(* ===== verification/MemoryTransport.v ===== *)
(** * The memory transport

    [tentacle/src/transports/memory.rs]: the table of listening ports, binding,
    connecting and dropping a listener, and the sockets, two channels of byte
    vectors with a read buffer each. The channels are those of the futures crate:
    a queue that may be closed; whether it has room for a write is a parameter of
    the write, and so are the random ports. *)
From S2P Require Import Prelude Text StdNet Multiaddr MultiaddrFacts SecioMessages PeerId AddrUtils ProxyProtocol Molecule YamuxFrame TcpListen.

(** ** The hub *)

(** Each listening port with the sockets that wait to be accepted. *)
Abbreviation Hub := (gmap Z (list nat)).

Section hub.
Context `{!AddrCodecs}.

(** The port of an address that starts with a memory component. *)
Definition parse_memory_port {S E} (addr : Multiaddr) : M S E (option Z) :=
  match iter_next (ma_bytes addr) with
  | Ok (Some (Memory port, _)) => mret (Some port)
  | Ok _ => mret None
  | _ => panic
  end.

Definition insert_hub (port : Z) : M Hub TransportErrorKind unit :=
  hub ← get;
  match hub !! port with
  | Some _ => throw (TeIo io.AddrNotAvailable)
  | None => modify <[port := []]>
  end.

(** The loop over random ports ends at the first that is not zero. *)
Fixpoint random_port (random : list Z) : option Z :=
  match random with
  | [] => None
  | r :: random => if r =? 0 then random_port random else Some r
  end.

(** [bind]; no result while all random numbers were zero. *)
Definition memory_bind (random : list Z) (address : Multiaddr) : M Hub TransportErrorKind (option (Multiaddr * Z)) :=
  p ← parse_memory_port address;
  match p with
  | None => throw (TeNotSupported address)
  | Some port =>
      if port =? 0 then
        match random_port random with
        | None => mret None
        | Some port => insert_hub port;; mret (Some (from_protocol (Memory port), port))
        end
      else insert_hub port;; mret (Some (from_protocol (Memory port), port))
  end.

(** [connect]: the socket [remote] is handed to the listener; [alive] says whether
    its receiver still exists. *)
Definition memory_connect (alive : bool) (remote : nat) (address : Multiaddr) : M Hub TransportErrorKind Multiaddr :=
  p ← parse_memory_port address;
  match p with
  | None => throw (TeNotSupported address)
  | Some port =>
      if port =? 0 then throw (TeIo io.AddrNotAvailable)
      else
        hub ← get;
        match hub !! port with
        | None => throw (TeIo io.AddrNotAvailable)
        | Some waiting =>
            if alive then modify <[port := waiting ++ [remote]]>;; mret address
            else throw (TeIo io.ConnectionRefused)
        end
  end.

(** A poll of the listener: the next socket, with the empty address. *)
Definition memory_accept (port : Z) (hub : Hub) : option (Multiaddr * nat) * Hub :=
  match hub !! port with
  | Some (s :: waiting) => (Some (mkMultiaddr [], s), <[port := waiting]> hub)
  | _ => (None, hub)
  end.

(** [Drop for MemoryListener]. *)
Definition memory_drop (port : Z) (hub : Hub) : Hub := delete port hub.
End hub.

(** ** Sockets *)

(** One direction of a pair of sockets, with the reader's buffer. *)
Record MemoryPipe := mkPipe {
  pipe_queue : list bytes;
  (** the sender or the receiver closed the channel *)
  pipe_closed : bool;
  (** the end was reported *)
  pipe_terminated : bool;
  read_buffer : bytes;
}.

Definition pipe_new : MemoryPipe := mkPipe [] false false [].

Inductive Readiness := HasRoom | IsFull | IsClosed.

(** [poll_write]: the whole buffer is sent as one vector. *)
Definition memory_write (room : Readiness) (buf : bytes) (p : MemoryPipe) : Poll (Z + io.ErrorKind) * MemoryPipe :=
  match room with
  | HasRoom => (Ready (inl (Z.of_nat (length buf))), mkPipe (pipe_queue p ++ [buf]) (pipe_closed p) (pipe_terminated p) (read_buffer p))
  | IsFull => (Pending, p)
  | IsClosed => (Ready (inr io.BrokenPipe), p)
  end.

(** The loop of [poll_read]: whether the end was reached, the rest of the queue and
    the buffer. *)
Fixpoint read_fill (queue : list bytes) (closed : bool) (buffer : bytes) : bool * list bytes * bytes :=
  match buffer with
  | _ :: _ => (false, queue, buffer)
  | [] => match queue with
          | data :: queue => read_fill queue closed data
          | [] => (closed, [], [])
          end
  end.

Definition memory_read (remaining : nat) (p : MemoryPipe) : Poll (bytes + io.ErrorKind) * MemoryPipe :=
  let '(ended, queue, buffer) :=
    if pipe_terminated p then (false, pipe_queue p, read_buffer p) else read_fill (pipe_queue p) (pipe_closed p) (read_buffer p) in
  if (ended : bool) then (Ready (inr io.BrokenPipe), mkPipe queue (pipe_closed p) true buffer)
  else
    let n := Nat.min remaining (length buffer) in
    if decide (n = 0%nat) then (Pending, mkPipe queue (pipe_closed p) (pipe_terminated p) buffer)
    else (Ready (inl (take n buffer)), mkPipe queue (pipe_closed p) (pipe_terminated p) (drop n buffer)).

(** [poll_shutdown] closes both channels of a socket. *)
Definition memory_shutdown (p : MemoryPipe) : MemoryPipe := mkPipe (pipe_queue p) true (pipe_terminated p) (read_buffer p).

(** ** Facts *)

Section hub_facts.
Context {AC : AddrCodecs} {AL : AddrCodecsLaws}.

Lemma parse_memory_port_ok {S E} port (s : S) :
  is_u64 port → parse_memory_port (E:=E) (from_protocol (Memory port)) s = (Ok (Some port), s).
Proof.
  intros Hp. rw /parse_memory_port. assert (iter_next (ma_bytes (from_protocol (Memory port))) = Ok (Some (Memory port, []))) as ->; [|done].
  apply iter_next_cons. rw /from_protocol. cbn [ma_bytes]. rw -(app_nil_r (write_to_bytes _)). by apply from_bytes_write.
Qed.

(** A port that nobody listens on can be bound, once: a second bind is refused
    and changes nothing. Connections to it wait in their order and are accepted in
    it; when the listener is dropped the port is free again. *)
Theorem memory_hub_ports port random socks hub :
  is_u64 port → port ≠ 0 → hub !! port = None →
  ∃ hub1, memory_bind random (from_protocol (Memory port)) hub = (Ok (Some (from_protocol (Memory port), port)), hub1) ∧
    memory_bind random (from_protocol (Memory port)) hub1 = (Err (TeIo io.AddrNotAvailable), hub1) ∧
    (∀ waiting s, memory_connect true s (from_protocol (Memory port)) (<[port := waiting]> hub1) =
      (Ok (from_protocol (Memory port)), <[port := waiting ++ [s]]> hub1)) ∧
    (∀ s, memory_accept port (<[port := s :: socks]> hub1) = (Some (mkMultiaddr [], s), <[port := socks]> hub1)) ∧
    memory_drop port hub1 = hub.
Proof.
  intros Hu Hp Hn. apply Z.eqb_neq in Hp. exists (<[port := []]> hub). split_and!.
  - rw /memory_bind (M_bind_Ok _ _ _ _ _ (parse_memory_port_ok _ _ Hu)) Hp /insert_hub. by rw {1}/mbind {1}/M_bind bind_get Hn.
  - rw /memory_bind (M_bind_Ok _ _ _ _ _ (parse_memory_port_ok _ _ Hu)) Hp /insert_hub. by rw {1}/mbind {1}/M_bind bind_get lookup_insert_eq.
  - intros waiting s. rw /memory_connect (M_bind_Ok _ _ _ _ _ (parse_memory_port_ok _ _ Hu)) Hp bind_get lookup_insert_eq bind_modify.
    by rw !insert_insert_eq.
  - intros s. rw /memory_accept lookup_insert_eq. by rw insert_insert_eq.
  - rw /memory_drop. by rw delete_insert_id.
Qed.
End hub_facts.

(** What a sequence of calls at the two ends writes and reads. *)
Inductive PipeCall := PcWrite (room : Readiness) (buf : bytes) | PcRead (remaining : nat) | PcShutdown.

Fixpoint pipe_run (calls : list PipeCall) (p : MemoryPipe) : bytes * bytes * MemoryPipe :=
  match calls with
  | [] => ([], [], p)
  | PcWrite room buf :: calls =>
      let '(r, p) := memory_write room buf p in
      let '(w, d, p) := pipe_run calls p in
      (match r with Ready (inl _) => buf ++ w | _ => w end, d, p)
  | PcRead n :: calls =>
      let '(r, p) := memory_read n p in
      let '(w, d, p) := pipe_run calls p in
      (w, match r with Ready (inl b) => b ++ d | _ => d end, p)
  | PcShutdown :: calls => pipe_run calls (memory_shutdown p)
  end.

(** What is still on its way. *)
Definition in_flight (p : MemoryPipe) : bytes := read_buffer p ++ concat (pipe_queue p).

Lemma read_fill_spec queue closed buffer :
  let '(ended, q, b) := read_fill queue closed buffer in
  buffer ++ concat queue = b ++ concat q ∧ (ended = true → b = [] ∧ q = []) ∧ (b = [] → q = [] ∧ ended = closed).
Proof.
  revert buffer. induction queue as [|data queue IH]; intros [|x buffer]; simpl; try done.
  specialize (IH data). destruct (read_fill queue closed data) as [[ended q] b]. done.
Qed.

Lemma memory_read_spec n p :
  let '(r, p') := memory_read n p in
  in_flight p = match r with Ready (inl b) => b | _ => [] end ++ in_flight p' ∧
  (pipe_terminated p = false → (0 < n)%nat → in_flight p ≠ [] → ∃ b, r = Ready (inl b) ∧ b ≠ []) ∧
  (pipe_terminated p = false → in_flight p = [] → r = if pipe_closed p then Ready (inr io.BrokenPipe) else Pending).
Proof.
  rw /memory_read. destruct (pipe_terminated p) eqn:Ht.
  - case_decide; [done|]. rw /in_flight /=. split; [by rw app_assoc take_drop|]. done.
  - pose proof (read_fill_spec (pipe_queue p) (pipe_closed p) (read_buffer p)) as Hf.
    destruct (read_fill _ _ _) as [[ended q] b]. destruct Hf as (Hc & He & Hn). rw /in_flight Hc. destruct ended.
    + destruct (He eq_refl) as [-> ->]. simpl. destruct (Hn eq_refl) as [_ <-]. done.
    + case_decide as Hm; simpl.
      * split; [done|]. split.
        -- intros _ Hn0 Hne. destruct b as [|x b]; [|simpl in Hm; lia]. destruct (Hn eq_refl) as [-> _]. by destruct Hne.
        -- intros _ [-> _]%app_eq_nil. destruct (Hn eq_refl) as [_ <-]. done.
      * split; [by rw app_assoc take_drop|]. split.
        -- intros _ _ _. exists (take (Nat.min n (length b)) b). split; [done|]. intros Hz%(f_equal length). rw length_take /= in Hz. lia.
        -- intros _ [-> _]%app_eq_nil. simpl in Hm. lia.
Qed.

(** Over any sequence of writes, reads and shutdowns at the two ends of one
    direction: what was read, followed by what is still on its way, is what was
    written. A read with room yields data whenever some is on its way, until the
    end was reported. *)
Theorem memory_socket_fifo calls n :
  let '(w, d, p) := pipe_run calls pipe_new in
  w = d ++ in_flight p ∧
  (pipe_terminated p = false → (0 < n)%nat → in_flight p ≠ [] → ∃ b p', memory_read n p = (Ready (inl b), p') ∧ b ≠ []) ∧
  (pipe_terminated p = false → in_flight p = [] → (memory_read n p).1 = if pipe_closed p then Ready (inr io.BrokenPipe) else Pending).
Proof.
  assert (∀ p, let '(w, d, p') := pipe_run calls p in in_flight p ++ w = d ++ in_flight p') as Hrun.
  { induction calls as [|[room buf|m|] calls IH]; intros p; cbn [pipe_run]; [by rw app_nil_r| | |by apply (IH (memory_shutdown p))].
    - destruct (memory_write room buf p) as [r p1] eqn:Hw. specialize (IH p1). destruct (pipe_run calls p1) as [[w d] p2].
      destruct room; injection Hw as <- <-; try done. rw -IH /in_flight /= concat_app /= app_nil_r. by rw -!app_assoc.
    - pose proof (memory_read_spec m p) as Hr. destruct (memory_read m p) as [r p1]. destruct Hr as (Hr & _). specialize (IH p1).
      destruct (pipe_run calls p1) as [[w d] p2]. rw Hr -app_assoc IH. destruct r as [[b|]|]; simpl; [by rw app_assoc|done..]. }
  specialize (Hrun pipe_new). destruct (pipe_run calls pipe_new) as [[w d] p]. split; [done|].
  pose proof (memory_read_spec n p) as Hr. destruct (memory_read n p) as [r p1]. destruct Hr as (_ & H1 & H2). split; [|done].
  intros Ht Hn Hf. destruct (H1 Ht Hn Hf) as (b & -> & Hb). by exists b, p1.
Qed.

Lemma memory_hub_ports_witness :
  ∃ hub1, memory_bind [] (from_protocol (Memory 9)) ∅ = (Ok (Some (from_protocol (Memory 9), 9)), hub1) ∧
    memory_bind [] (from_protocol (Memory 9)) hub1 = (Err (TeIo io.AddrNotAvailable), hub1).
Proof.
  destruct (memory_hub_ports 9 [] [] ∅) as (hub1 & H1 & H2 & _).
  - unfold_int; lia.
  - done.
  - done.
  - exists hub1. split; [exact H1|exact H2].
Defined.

________________

Task instructions
Looking at the records above, return exactly the lines from the line with "Lemma memory_read_spec n" to the line with "- pose proof (read_fill_spec", both ends included.

Solution
Lemma memory_read_spec n p :
  let '(r, p') := memory_read n p in
  in_flight p = match r with Ready (inl b) => b | _ => [] end ++ in_flight p' ∧
  (pipe_terminated p = false → (0 < n)%nat → in_flight p ≠ [] → ∃ b, r = Ready (inl b) ∧ b ≠ []) ∧
  (pipe_terminated p = false → in_flight p = [] → r = if pipe_closed p then Ready (inr io.BrokenPipe) else Pending).
Proof.
  rw /memory_read. destruct (pipe_terminated p) eqn:Ht.
  - case_decide; [done|]. rw /in_flight /=. split; [by rw app_assoc take_drop|]. done.
  - pose proof (read_fill_spec (pipe_queue p) (pipe_closed p) (read_buffer p)) as Hf.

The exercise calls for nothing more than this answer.